Where are you located? Are you handling the dog at tests or is the trainer?


----------



## captainjack (Apr 6, 2009)

Most of the better ones will have headed south by now. 

You mention Jim Van Engen and Rick Stawski. Jim is one of the best young dog trainers in the Country, maybe the best. Never known him to run hunt tests, but you could certainly run s dog that he has trained in hunt tests if you wanted. Rick is very good as well. 

If you can get your dog on his truck, I'd say go with Jim. 

Others to consider...
Lynn Troy
Steve Yozamp
Dave Rorem
Marc Patton

If you expand to Wisconsin, a lot more great trainers there as well

Check out...
http://www.prta.net/PRTA/State.html


----------



## Nate_C (Dec 14, 2008)

So your goals are just HT and hunting then. I think you are going a bit overboard. Jim Van Engen and Rick Stawski are two of the best trainers in the world but they are more Field Trial focused. These are competitions that over the years have diverted form HT and hunting a great bit. 

This is going to have two issues. One they are very expensive. $800-1000 per month. Neither of them have a pup on there truck that cost less then $5,000.00. The second thing is their programs focus on preparing dogs to do FT work. Long marks and blinds in specific patterns. They pay a bit less attention to line manors and some of the concepts you will see in hunt tests. Also dogs that grow up doing 200-350 yard marks often have challenges when going back to HT marks at 50-100. They tend to over run birds or set up big hunts to fast and can sometimes run into problems like switching. 

They will be great markers and blind running dogs which are great skills to have and you can cut them down to run HT but it is a bit of over kill I think. I would look more at Hunt test trainers which will run 40-50% less and will be more local. I don't know the MN area so I cannot recommend anyone but just suggesting you change your search a bit.


----------



## Golddogs (Feb 3, 2004)

mitchanderson24 said:


> Hi I have a 6 month old yellow lab and she knows all her basic commands and loves to retrieve but I feel that I don't have the experience (Junior in HS) and Knowledge for my pup to reach her full potential without the guidance of a pro trainer or dog training mentor. She has a good pedigree and hunting background. My expectations are for her to be a very obedient waterfowl hunting retriever, competitive in Hunt Tests and a great companion. I love her to death and just want her to be the best she can be.* I want the trainer to train me and the dog and not just the dog*. What is "Best" Waterfowl/Hunt test trainer in MN and/or the country that meets my needs? I have flying privileges so the location of training grounds is not big deal but I would prefer to drive instead of fly my dog but if there's a better place far away I'm ok with that. I'm located in Minnesota. I have researched a couple good ones like Granite Ledge Kennels, Fine line retrievers, Dokken Kennels, and Lonny Taylor. Any opinions? Also I emailed Mike Lardy and he told me Right start kennel and Fine line were good ones.
> 
> If you could give me some feedback on where you think the best place to send her is that would mean the world! Thanks!
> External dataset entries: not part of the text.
(* ===== verification/VmBase.v ===== *)
(** * Address spaces

    The arithmetic of page tables, what it means that a page directory maps a
    set of pages, and the effect of the primitive operations of [vm.c]. *)

From stdpp Require Import base list strings gmap.
From Stdlib Require Import ZArith Lia.
From S2P Require Import Prelude State Spinlock Kalloc Vm.

(** ** Entries and addresses *)

Lemma land_mask x : Z.land x (Z.lnot 0xFFF) = 4096 * (x / 4096).
Proof.
  change 0xFFF with (Z.ones 12). rewrite <- Z.ldiff_land, Z.ldiff_ones_r by lia.
  rewrite Z.shiftl_mul_pow2, Z.shiftr_div_pow2 by lia. change (2 ^ 12) with 4096. lia.
Qed.

Lemma PGROUNDDOWN_eq a : PGROUNDDOWN a = 4096 * (a / 4096).
Proof. apply land_mask. Qed.

Lemma PGROUNDUP_eq sz : 0 <= sz <= 2 ^ 31 -> PGROUNDUP sz = 4096 * ((sz + 4095) / 4096).
Proof.
  intros H. unfold PGROUNDUP, PGSIZE. rewrite u32_small by lia. rewrite land_mask. f_equal. f_equal. lia.
Qed.

(** A page address and flags. *)
Lemma entry_div pa f : pa mod 4096 = 0 -> 0 <= f < 4096 -> 4096 * ((pa + f) / 4096) = pa /\ (pa + f) mod 4096 = f.
Proof.
  intros Hp Hf. pose proof (Z.div_mod pa 4096 ltac:(lia)) as Hd. rewrite Hp, Z.add_0_r in Hd.
  assert ((pa + f) / 4096 = pa / 4096) as Hq.
  { symmetry. apply (Z.div_unique_pos _ _ _ f); lia. }
  split; [lia|]. rewrite Z.mod_eq, Hq by lia. lia.
Qed.

Lemma PTE_ADDR_eq pa f : pa mod 4096 = 0 -> 0 <= f < 4096 -> PTE_ADDR (pa + f) = pa.
Proof. intros Hp Hf. unfold PTE_ADDR. rewrite land_mask. by apply entry_div. Qed.

Lemma PTE_FLAGS_eq pa f : pa mod 4096 = 0 -> 0 <= f < 4096 -> PTE_FLAGS (pa + f) = f.
Proof.
  intros Hp Hf. unfold PTE_FLAGS. change 0xFFF with (Z.ones 12). rewrite Z.land_ones by lia. by apply entry_div.
Qed.

Lemma lor_entry pa f : pa mod 4096 = 0 -> 0 <= f < 4096 -> Z.lor pa f = pa + f.
Proof.
  intros Hp Hf. assert (Hl : Z.land pa f = 0).
  { apply Z.bits_inj'. intros k Hk. rewrite Z.land_spec, Z.bits_0. destruct (Z.lt_ge_cases k 12).
    - pose proof (Z.div_mod pa 4096 ltac:(lia)) as Hd. rewrite Hp, Z.add_0_r in Hd. rewrite Hd, Z.mul_comm.
      change 4096 with (2 ^ 12). by rewrite Z.mul_pow2_bits_low by lia.
    - apply andb_false_iff. right. destruct (decide (f = 0)) as [->|]; [by rewrite Z.bits_0|].
      apply Z.bits_above_log2; [lia|]. apply Z.lt_le_trans with 12; [|lia]. apply Z.log2_lt_pow2; lia. }
  rewrite (Z.add_nocarry_lxor _ _ Hl). symmetry. by apply Z.lxor_lor.
Qed.

Lemma has_P e : has e PTE_P = Z.odd e.
Proof.
  unfold has, PTE_P. change 1 with (Z.ones 1). rewrite Z.land_ones by lia. change (2 ^ 1) with 2.
  rewrite Zmod_odd. by destruct (Z.odd e).
Qed.

Lemma odd_entry pa f : pa mod 4096 = 0 -> Z.odd (pa + f) = Z.odd f.
Proof.
  intros Hp. pose proof (Z.div_mod pa 4096 ltac:(lia)) as Hd. rewrite Hp, Z.add_0_r in Hd. rewrite Z.odd_add, Hd, Z.odd_mul.
  done.
Qed.

Lemma PDX_page n : 0 <= n < 2 ^ 20 -> PDX (4096 * n) = n / 1024.
Proof.
  intros H. unfold PDX. change 0x3FF with (Z.ones 10). rewrite Z.land_ones, Z.shiftr_div_pow2 by lia.
  replace (2 ^ 22) with (4096 * 1024) by done. rewrite <- Z.div_div, (Z.mul_comm 4096), Z.div_mul by lia.
  apply Z.mod_small. split; [by apply Z.div_pos; lia|]. apply Z.div_lt_upper_bound; lia.
Qed.

Lemma PTX_page n : PTX (4096 * n) = n mod 1024.
Proof.
  unfold PTX. change 0x3FF with (Z.ones 10). rewrite Z.land_ones, Z.shiftr_div_pow2 by lia.
  change (2 ^ 12) with 4096. by rewrite (Z.mul_comm 4096), Z.div_mul by lia.
Qed.

(** ** Pages *)

Lemma page_range kend v : is_page kend v -> KERNBASE <= v /\ v + 4096 <= KERNBASE + PHYSTOP /\ v mod 4096 = 0.
Proof.
  intros (Hv & Hm & _ & Hp). unfold V2P, PGSIZE, KERNBASE, PHYSTOP in *.
  assert (0x80000000 <= v) as Hk.
  { destruct (Z.lt_ge_cases v 0x80000000); [|lia]. exfalso. unfold u32 in Hp.
    rewrite <- (Z.mod_add _ 1), Z.mod_small in Hp by lia. lia. }
  rewrite u32_small in Hp by lia. split; [done|]. split; [|done].
  pose proof (Z.div_mod v 4096 ltac:(lia)). lia.
Qed.

Lemma page_V2P kend v : is_page kend v -> V2P v = v - KERNBASE /\ V2P v mod 4096 = 0 /\ P2V (V2P v) = v /\ 0 <= V2P v < 2 ^ 31.
Proof.
  intros H. destruct (page_range _ _ H) as (H1 & H2 & H3). unfold V2P, P2V, KERNBASE, PHYSTOP in *.
  rewrite (u32_small (v - _)) by lia. rewrite u32_small by lia. split; [done|]. split; [|lia].
  replace (v - 0x80000000) with (v + (-524288) * 4096) by lia. by rewrite Z.mod_add by lia.
Qed.

Definition in_page (v a : Z) : Prop := v <= a < v + PGSIZE.

Lemma in_page_unique v u a : v mod 4096 = 0 -> u mod 4096 = 0 -> in_page v a -> in_page u a -> u = v.
Proof. intros Hv Hu. unfold in_page, PGSIZE. apply Z.div_exact in Hv; [|lia]. apply Z.div_exact in Hu; [|lia]. lia. Qed.

(** ** A page directory and what it maps *)

(** The first page number of the kernel's half. *)
Definition KPAGE : Z := 2 ^ 19.

Definition pte_of (e : option (Z * Z)) : Z := match e with Some (pa, f) => pa + f | None => 0 end.
Definition pde_of (t : option Z) : Z := match t with Some t => V2P t + 7 | None => 0 end.

(** [T] are the page tables by index of the directory; [M] maps page numbers to
    physical addresses and flags. *)
Record aspace (w : Z -> Z) (pg : Z) (T : gmap Z Z) (M : gmap Z (Z * Z)) : Prop := {
  as_dir : forall i, 0 <= i < 1024 -> w (pg + 4 * i) = pde_of (T !! i);
  as_tab : forall n t, 0 <= n < 2 ^ 20 -> T !! (n / 1024) = Some t -> w (t + 4 * (n mod 1024)) = pte_of (M !! n);
  as_idx : forall i t, T !! i = Some t -> 0 <= i < 1024;
  as_has : forall n e, M !! n = Some e -> 0 <= n < 2 ^ 20 /\ is_Some (T !! (n / 1024));
  as_ent : forall n pa f, M !! n = Some (pa, f) -> pa mod 4096 = 0 /\ 0 <= pa < 2 ^ 32 /\ 0 <= f < 4096 /\ Z.odd f = true;
}.
(* ===== verification/VmSpace.v ===== *)
(** * What the functions of [vm.c] do to an address space

    [mappages], [deallocuvm], [allocuvm], [freevm], [setupkvm] and [copyuvm]:
    which pages are mapped afterwards and with what contents, that no page is
    lost, and that the pages of all the others keep their contents. *)

From stdpp Require Import base list strings gmap.
From Stdlib Require Import ZArith Lia.
From S2P Require Import Prelude State Spinlock Kalloc Vm VmBase.

Section space.
Context (kend me ebp : Z).
(** The kernel is linked above [KERNBASE]. *)
Hypothesis Hkend : KERNBASE < kend.

Notation space := (space kend).
Notation all_pages := (all_pages kend).

(** ** [mappages] *)

Lemma lor1_range f : 0 <= f < 4096 -> 0 <= Z.lor f 1 < 4096 /\ Z.odd (Z.lor f 1) = true.
Proof.
  intros Hf. split; [|rewrite <- Z.bit0_odd, Z.lor_spec; by destruct (Z.testbit f 0)].
  split; [apply Z.lor_nonneg; lia|]. destruct (decide (Z.lor f 1 = 0)) as [->|]; [lia|].
  assert (0 <= Z.lor f 1) by (apply Z.lor_nonneg; lia). apply Z.log2_lt_cancel. change (Z.log2 4096) with 12.
  rewrite Z.log2_lor by lia. change (Z.log2 1) with 0. destruct (decide (f = 0)) as [->|]; [cbn; lia|].
  apply Z.max_lub_lt; [|lia]. apply Z.log2_lt_pow2; lia.
Qed.

(** One turn of the loop: the entry exists and is free, or there is no memory. *)
Lemma map_turn fuel s l F pg T M n last pa perm : space s l F pg T M -> 0 <= n < 2 ^ 20 -> M !! n = None ->
  pa mod 4096 = 0 -> 0 <= perm < 4096 ->
  let body := mappages_loop me ebp (S fuel) pg (4096 * n) last pa perm in
  exists s', (body s = Ok (-1, s') /\ l = [] /\ space s' l F pg T M /\ kept (own pg T M ++ F) s s') \/
    (exists l' T', (let s2 := with_word s' (set_word (word s') (slot T' n) (pa + Z.lor perm 1)) in
       body s = if 4096 * n =? last then Ok (0, s2) else mappages_loop me ebp fuel pg (u32 (4096 * n + PGSIZE)) last (u32 (pa + PGSIZE)) perm s2) /\
       is_Some (T' !! (n / 1024)) /\ space s' l' F pg T' M /\ kept (upages M ++ F) s s' /\
       l' ++ own pg T' M ≡ₚ l ++ own pg T M /\ (length l <= S (length l'))%nat).
Proof.
  intros Hsp Hn HM Hm Hperm body. destruct (walk_alloc kend me ebp s l F pg T M n Hsp Hn)
    as (s' & [(E & Hl & HT & Hsp' & Hk)|(l' & T' & E & HT' & Hsp' & Hk & Hp & Hlen)]); exists s'.
  - left. split_and!; try done. unfold body. cbn [mappages_loop]. by erewrite bind_run by exact E.
  - right. exists l', T'. split_and!; try done. unfold body. cbn [mappages_loop]. erewrite bind_run by exact E. destruct HT' as [t Ht].
    rewrite (slot_nonzero kend s' l' F pg T' M n t Hsp' Ht). erewrite bind_run by reflexivity.
    rewrite (entry_read kend s' l' F pg T' M n) by (done || by exists t). rewrite HM. cbn [pte_of].
    change (has 0 PTE_P) with false. cbv iota. erewrite bind_run by reflexivity.
    rewrite <- Z.lor_assoc. change PTE_P with 1. rewrite lor_entry by (done || by apply lor1_range). by destruct (_ =? _).
Qed.

(** A page of the user's half. *)
Lemma map_one s l v F pg T M n perm : space s l (v :: F) pg T M -> 0 <= n < KPAGE -> M !! n = None -> 0 <= perm < 4096 ->
  let M' := <[n := (V2P v, Z.lor perm 1)]> M in
  exists s', (mappages me ebp pg (4096 * n) PGSIZE (V2P v) perm s = Ok (-1, s') /\ l = [] /\ space s' l (v :: F) pg T M /\
              kept (own pg T M ++ v :: F) s s') \/
    (exists l' T', mappages me ebp pg (4096 * n) PGSIZE (V2P v) perm s = Ok (0, s') /\ space s' l' F pg T' M' /\
       kept (v :: upages M ++ F) s s' /\ l' ++ own pg T' M' ≡ₚ v :: l ++ own pg T M /\ (length l <= S (length l'))%nat).
Proof.
  intros Hsp Hn HM Hperm M'. unfold KPAGE in Hn. assert (Hv : is_page kend v) by (apply (space_page _ _ _ _ _ _ _ v Hsp); set_solver).
  destruct (page_V2P kend v Hv) as (_ & Hm & Hpv & Hr). destruct (lor1_range perm Hperm) as [Hf Ho].
  unfold mappages, PGSIZE. rewrite (u32_small (4096 * n + 4096 - 1)) by lia. rewrite !PGROUNDDOWN_eq.
  assert (4096 * n / 4096 = n) as -> by (rewrite (Z.mul_comm 4096); apply Z.div_mul; lia).
  assert ((4096 * n + 4096 - 1) / 4096 = n) as -> by (symmetry; apply (Z.div_unique_pos _ _ _ 4095); lia).
  rewrite Z.sub_diag. change (Z.to_nat (u32 0 / 4096)) with O.
  destruct (map_turn 0 s l (v :: F) pg T M n (4096 * n) (V2P v) perm Hsp)
    as (s' & [(E & Hl & Hsp' & Hk)|(l' & T' & E & HT' & Hsp' & Hk & Hp & Hlen)]); [lia|done|done|done|..]; cbv zeta in E; rewrite E; clear E.
  { exists s'. left. by split_and!. }
  rewrite Z.eqb_refl.
  destruct (map_user kend s' l' v F pg T' M n (Z.lor perm 1) Hsp' ltac:(done) HT' HM Hf Ho) as [H1 H2]. cbv zeta in H1, H2.
  eexists. right. exists l', T'. split_and!; [reflexivity|exact H1| | |done].
  - apply (kept_trans _ _ s'); [|done]. apply (kept_sub _ _ _ _ Hk). clear. set_solver.
  - unfold M', own in *. rewrite (upages_insert M n) by (done || unfold KPAGE; lia). rewrite Hpv. revert Hp. clear.
    intros Hp. rewrite <- Hp. solve_Permutation.
Qed.

(** A range of the kernel's half.  The entries of [n .. n + k] are added to [M]. *)
Lemma map_range k s l F pg T M n pa perm : space s l F pg T M -> KPAGE <= n -> n + Z.of_nat k < 2 ^ 20 ->
  (forall j, n <= j <= n + Z.of_nat k -> M !! j = None) ->
  pa mod 4096 = 0 -> 0 <= pa -> pa + 4096 * Z.of_nat k < 2 ^ 32 -> 0 <= perm < 4096 ->
  exists r s' l' T' M', mappages_loop me ebp (S k) pg (4096 * n) (4096 * (n + Z.of_nat k)) pa perm s = Ok (r, s') /\
    space s' l' F pg T' M' /\ kept F s s' /\ l' ++ own pg T' M' ≡ₚ l ++ own pg T M /\
    (forall j, j < KPAGE -> M' !! j = M !! j) /\
    ((r = -1 /\ l' = []) \/
     (r = 0 /\ forall j, M' !! j = if bool_decide (n <= j <= n + Z.of_nat k) then Some (pa + 4096 * (j - n), Z.lor perm 1) else M !! j)).
Proof.
  intros Hsp Hn Hk HM Hm Hpa Hpk Hperm. destruct (lor1_range perm Hperm) as [Hf Ho].
  revert s l T M n pa Hsp Hn Hk HM Hm Hpa Hpk. induction k as [k IH] using lt_wf_ind; intros s l T M n pa Hsp Hn Hk HM Hm Hpa Hpk.
  unfold KPAGE in Hn. destruct (map_turn k s l F pg T M n (4096 * (n + Z.of_nat k)) pa perm Hsp)
    as (s1 & [(E & Hl & Hsp' & Hk1)|(l1 & T1 & E & HT1 & Hsp1 & Hk1 & Hp1 & _)]); [lia|apply HM; lia|done|done|..];
    cbv zeta in E; rewrite E; clear E.
  { eexists (-1), s1, l, T, M; split_and!; [reflexivity|done|apply (kept_sub _ _ _ _ Hk1); clear; set_solver|done|done|by left]. }
  destruct (map_kernel kend s1 l1 F pg T1 M n pa (Z.lor perm 1) Hsp1) as [H1 H2];
    [unfold KPAGE; lia|done|done|lia|done|done|]; cbv zeta in H1, H2.
  destruct k as [|k].
  - replace (n + Z.of_nat 0) with n by lia. rewrite Z.eqb_refl. do 5 eexists. split_and!; [reflexivity|exact H1| | | |].
    + apply (kept_trans _ _ s1); [apply (kept_sub _ _ _ _ Hk1)|apply (kept_sub _ _ _ _ H2)]; clear; set_solver.
    + unfold own in *. by rewrite upages_kernel by (unfold KPAGE; lia).
    + intros j Hj. unfold KPAGE in Hj. by rewrite lookup_insert_ne by lia.
    + right. split; [done|]. intros j. case_bool_decide.
      * assert (j = n) as -> by lia. rewrite lookup_insert_eq. f_equal. f_equal. lia.
      * by rewrite lookup_insert_ne by lia.
  - destruct (Z.eqb_spec (4096 * n) (4096 * (n + Z.of_nat (S k)))); [lia|]. unfold PGSIZE. rewrite !u32_small by lia.
    replace (4096 * n + 4096) with (4096 * (n + 1)) by lia. replace (n + Z.of_nat (S k)) with (n + 1 + Z.of_nat k) by lia.
    destruct (IH k ltac:(lia) _ l1 T1 (<[n := (pa, Z.lor perm 1)]> M) (n + 1) (pa + 4096) H1) as (r & s' & l' & T' & M' & -> & H3 & H4 & H5 & H6 & H7);
      [unfold KPAGE; lia|lia| |by rewrite Z.add_mod, Hm by lia|lia|lia|].
    { intros j Hj. rewrite lookup_insert_ne by lia. apply HM. lia. }
    exists r, s', l', T', M'. split_and!; [done|done| | | |].
    + apply (kept_trans _ _ s1); [apply (kept_sub _ _ _ _ Hk1); clear; set_solver|].
      refine (kept_trans _ _ _ _ _ H4). apply (kept_sub _ _ _ _ H2); clear; set_solver.
    + rewrite H5, <- Hp1. unfold own. by rewrite upages_kernel by (unfold KPAGE; lia).
    + intros j Hj. rewrite (H6 j Hj). unfold KPAGE in Hj. by rewrite lookup_insert_ne by lia.
    + destruct H7 as [H7|[-> H7]]; [by left|right]. split; [done|]. intros j. rewrite H7. case_bool_decide.
      * rewrite bool_decide_true by lia. f_equal. f_equal. lia.
      * destruct (decide (j = n)) as [->|]; [rewrite lookup_insert_eq, bool_decide_true by lia; f_equal; f_equal; lia|].
        rewrite lookup_insert_ne, bool_decide_false by lia. done.
Qed.
(* ===== verification/VmFork.v ===== *)
(** * New address spaces

    [setupkvm] makes a space that maps the kernel and nothing else; [copyuvm]
    makes a copy of the user's pages of another space in new pages. *)

From stdpp Require Import base list strings gmap.
From Stdlib Require Import ZArith Lia.
From S2P Require Import Prelude State Spinlock Kalloc Vm VmBase VmSpace.

Section fork.
Context (kend me ebp data : Z).
Hypothesis Hkend : KERNBASE < kend.
Hypothesis Hdata : data_ok data.

Notation space := (space kend).
Notation all_pages := (all_pages kend).

Lemma upages_own pg T M p : p ∈ upages M -> p ∈ own pg T M.
Proof. intros Hp. apply elem_own. auto. Qed.

Lemma clear_any s l v F : kalloc_inv kend s l -> all_pages (l ++ v :: F) ->
  exists s', clear_page v s = Ok ((), s') /\ kalloc_inv kend s' l /\ kept F s s' /\ zeroed s' v.
Proof.
  intros Hk Hp. assert (Hp' : all_pages (v :: l ++ F)) by (apply (all_pages_perm _ _ _ Hp); solve_Permutation).
  pose proof Hp' as [_ HF]. apply Forall_cons in HF as [Hv _].
  unfold clear_page. destruct (Z.eqb_spec v 0); [destruct Hv as [? _]; lia|]. eexists. split; [reflexivity|].
  set (w := fun a => if (v <=? a) && (a <? v + PGSIZE) then 0 else word s a).
  assert (Hkept : kept (l ++ F) s (with_word s w)).
  { apply (kept_other kend _ v); [done|]. intros a Ha. cbn. unfold w. unfold in_page in Ha.
    destruct (Z.leb_spec v a), (Z.ltb_spec a (v + PGSIZE)); cbn [andb]; (done || lia). }
  split_and!.
  - apply (free_kept kend s l _ w Hk Hkept). set_solver.
  - apply (kept_sub _ _ _ _ Hkept). clear. set_solver.
  - split; [by apply (page_range kend)|]. intros a Ha. cbn. unfold w. unfold in_page in Ha.
    destruct (Z.leb_spec v a), (Z.ltb_spec a (v + PGSIZE)); (done || lia).
Qed.

Lemma new_space s l F pg : kalloc_inv kend s l -> all_pages (l ++ pg :: F) -> zeroed s pg -> space s l F pg ∅ ∅.
Proof.
  intros Hk Hp [_ Hz]. constructor; [done|done|]. constructor; try done.
  intros i Hi. rewrite lookup_empty. apply Hz. unfold in_page, PGSIZE. lia.
Qed.

Lemma setup_spec s l F : kalloc_inv kend s l -> all_pages (l ++ F) ->
  exists r s', setupkvm kend me ebp data s = Ok (r, s') /\ kept F s s' /\
    ((r = 0 /\ (length l <= 1025)%nat /\ exists l', kalloc_inv kend s' l' /\ l' ≡ₚ l) \/
     (exists l' T' M', space s' l' F r T' M' /\ l' ++ own r T' M' ≡ₚ l /\ forall j, M' !! j = kentry (kmaps data) j)).
Proof.
  intros Hk Hp. unfold setupkvm, kalloc_. destruct (kalloc_ok kend me ebp s l Hk) as (s1 & E1 & Hk1 & _ & _ & _ & Hw1).
  erewrite bind_run by exact E1. destruct l as [|pg l]; cbn [hd tl] in *.
  { exists 0, s1. split_and!; [done|by apply kept_eq|]. left. split_and!; [done|cbn; lia|]. by exists []. }
  assert (Hpg : is_page kend pg) by (destruct Hp as [_ HF]; by apply Forall_cons in HF as [? _]).
  destruct (Z.eqb_spec pg 0); [destruct Hpg as [? _]; lia|].
  assert (Hp' : all_pages (l ++ pg :: F)) by (apply (all_pages_perm _ _ _ Hp); solve_Permutation).
  destruct (clear_any s1 l pg F Hk1 Hp') as (s2 & E2 & Hk2 & Hkept2 & Hz). erewrite bind_run by exact E2.
  change (DEVSPACE <? P2V PHYSTOP) with false. cbv iota.
  destruct (setup_loop kend me ebp Hkend (kmaps data) s2 l F pg ∅ ∅ (new_space _ _ _ _ Hk2 Hp' Hz) (kmaps_apart data Hdata))
    as (r & s3 & E3 & Hkept3 & Hr); [done|done|].
  exists r, s3. split_and!; [exact E3| |].
  { apply (kept_trans _ _ s1); [by apply kept_eq|]. by apply (kept_trans _ _ s2). }
  assert (Hown : l ++ own pg ∅ ∅ ≡ₚ pg :: l) by (change (own pg ∅ ∅) with [pg]; solve_Permutation).
  destruct Hr as [(-> & Hlen & l' & H1 & H2)|(-> & l' & T' & M' & H1 & H2 & H3)]; [left|right].
  - split_and!; [done|cbn in *; lia|]. exists l'. split; [done|by rewrite H2].
  - exists l', T', M'. split_and!; [done|by rewrite H2|]. intros j. rewrite H3, lookup_empty. by destruct (kentry _ j).
Qed.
The bolded type says it all. You nee to let us know where in the state you are to best offer recommendations. There are many very good trainers in MN and location can be important to you to get the most out of the experience.

And I would avoid using " best" I your query. Very subjective.

We are blessed with an abundance of good dog people and trainers in this state. Finding one that fits your needs will not be hard, but it needs to be a good fit for all to get the most out of the training.


----------



## fax6202 (Sep 17, 2013)

This isn't accurate, I had a conversation with Rick Stawski a few days ago about taking a pup from me next year, his prices are south of 800. There is limited space on his truck and he mentioned he takes a limited amount of dogs per experience level, just so he doesn't have a range of dogs all over the board which would make setting up on a daily basis a PIA, but pedigree and cost of a pup were not part of the equation. 



Nate_C said:


> So your goals are just HT and hunting then. I think you are going a bit overboard. Jim Van Engen and Rick Stawski are two of the best trainers in the world but they are more Field Trial focused. These are competitions that over the years have diverted form HT and hunting a great bit.
> 
> This is going to have two issues. One they are very expensive. $800-1000 per month. Neither of them have a pup on there truck that cost less then $5,000.00. The second thing is their programs focus on preparing dogs to do FT work. Long marks and blinds in specific patterns. They pay a bit less attention to line manors and some of the concepts you will see in hunt tests. Also dogs that grow up doing 200-350 yard marks often have challenges when going back to HT marks at 50-100. They tend to over run birds or set up big hunts to fast and can sometimes run into problems like switching.
> 
> They will be great markers and blind running dogs which are great skills to have and you can cut them down to run HT but it is a bit of over kill I think. I would look more at Hunt test trainers which will run 40-50% less and will be more local. I don't know the MN area so I cannot recommend anyone but just suggesting you change your search a bit.


----------



## fax6202 (Sep 17, 2013)

To expand on my above statement, he was absolutely great to talk with and extremely helpful to me and I'm not a client (yet). First class trainer and person IMO.


----------



## RockyDog (Nov 18, 2008)

If you indeed want someone who will mentor you as well as train you dog, you are going to want someone who is relatively near to you. This forum is a great place to start, but don't overlook the the best resources that are right in you back yard. Minnesota is blessed with a very active retriever community. There are 15-20 retriever clubs in the state or just over the border in WI, IA, ND and SD. You can find many of the clubs listed on the Greater Minnesota Hunt Test Association's website http://www.gmhta.org/. Most of those clubs have training days year round. I encourage you to contact one near you and get involved. Many will share their recommendations of local pros more readily in a one-on-one conversation than over a public forum. You may also find someone there who will mentor you while you are searching for a pro.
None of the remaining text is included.